* _Information given_
/---

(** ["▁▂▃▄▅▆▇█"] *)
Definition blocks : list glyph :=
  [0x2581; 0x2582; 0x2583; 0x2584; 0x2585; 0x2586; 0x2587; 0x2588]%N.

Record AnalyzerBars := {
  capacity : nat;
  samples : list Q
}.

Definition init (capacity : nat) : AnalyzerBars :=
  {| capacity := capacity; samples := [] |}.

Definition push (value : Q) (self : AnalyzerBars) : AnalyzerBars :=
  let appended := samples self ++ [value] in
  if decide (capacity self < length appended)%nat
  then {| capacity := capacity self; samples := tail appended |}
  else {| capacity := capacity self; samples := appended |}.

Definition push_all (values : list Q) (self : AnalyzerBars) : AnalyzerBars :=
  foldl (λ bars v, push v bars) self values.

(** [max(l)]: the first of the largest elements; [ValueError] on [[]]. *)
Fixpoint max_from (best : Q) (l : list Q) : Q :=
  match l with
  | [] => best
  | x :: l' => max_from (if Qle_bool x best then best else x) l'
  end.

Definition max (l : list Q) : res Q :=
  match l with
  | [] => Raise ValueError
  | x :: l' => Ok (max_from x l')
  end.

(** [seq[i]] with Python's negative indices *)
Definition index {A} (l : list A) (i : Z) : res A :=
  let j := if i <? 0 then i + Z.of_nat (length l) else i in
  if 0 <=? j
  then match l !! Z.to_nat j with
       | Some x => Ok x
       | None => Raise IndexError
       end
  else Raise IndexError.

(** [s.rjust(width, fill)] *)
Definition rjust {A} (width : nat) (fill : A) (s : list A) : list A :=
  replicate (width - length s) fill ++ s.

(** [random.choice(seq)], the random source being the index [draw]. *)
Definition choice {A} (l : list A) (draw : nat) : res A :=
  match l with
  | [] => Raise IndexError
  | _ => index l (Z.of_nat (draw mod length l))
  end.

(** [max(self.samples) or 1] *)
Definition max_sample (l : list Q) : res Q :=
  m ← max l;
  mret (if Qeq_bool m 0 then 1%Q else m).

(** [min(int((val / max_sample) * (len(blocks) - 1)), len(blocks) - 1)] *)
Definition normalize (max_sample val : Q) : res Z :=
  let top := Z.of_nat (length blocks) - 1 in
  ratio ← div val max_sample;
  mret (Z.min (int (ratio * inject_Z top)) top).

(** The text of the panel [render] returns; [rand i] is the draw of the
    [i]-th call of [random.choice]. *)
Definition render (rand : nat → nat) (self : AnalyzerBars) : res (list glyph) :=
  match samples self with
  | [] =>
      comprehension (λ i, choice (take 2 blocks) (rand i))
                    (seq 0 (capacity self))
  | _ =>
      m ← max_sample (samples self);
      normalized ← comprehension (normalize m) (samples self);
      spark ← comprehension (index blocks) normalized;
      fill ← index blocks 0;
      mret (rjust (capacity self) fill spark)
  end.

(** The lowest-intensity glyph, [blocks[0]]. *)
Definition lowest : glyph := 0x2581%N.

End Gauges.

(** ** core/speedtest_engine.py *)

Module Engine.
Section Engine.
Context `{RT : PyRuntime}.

\---
/---

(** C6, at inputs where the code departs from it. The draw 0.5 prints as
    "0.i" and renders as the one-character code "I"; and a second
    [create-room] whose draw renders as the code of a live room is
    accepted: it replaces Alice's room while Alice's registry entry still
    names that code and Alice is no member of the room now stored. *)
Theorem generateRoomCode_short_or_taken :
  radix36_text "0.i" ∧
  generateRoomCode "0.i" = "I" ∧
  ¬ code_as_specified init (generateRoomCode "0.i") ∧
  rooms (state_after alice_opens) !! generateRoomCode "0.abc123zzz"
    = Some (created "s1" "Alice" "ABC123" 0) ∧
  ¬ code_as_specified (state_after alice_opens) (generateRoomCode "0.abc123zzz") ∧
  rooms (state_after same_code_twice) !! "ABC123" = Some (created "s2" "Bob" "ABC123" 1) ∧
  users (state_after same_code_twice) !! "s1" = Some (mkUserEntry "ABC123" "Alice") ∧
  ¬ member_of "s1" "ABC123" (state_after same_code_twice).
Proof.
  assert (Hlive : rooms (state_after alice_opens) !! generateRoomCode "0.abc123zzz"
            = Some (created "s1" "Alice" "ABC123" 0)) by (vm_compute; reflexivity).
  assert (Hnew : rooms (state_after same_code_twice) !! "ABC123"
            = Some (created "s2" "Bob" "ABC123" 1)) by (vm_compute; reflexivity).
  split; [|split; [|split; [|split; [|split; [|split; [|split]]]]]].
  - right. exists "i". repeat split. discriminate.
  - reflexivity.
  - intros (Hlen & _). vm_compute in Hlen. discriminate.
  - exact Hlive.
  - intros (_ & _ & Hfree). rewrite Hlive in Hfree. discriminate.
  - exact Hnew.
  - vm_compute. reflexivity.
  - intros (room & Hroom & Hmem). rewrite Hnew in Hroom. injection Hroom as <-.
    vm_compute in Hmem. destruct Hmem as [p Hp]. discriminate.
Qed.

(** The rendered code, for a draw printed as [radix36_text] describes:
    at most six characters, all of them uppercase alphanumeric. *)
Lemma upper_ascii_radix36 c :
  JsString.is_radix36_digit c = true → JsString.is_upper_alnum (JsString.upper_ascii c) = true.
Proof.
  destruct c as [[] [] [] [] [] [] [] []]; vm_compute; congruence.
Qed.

\---

Look above for the line holding "[create-room] whose draw", then set down exactly that line and every line after it up to and including the line holding "- intros (room", with nothing else.

* _Completed task_
    [create-room] whose draw renders as the code of a live room is
    accepted: it replaces Alice's room while Alice's registry entry still
    names that code and Alice is no member of the room now stored. *)
Theorem generateRoomCode_short_or_taken :
  radix36_text "0.i" ∧
  generateRoomCode "0.i" = "I" ∧
  ¬ code_as_specified init (generateRoomCode "0.i") ∧
  rooms (state_after alice_opens) !! generateRoomCode "0.abc123zzz"
    = Some (created "s1" "Alice" "ABC123" 0) ∧
  ¬ code_as_specified (state_after alice_opens) (generateRoomCode "0.abc123zzz") ∧
  rooms (state_after same_code_twice) !! "ABC123" = Some (created "s2" "Bob" "ABC123" 1) ∧
  users (state_after same_code_twice) !! "s1" = Some (mkUserEntry "ABC123" "Alice") ∧
  ¬ member_of "s1" "ABC123" (state_after same_code_twice).
Proof.
  assert (Hlive : rooms (state_after alice_opens) !! generateRoomCode "0.abc123zzz"
            = Some (created "s1" "Alice" "ABC123" 0)) by (vm_compute; reflexivity).
  assert (Hnew : rooms (state_after same_code_twice) !! "ABC123"
            = Some (created "s2" "Bob" "ABC123" 1)) by (vm_compute; reflexivity).
  split; [|split; [|split; [|split; [|split; [|split; [|split]]]]]].
  - right. exists "i". repeat split. discriminate.
  - reflexivity.
  - intros (Hlen & _). vm_compute in Hlen. discriminate.
  - exact Hlive.
  - intros (_ & _ & Hfree). rewrite Hlive in Hfree. discriminate.
  - exact Hnew.
  - vm_compute. reflexivity.
  - intros (room & Hroom & Hmem). rewrite Hnew in Hroom. injection Hroom as <-.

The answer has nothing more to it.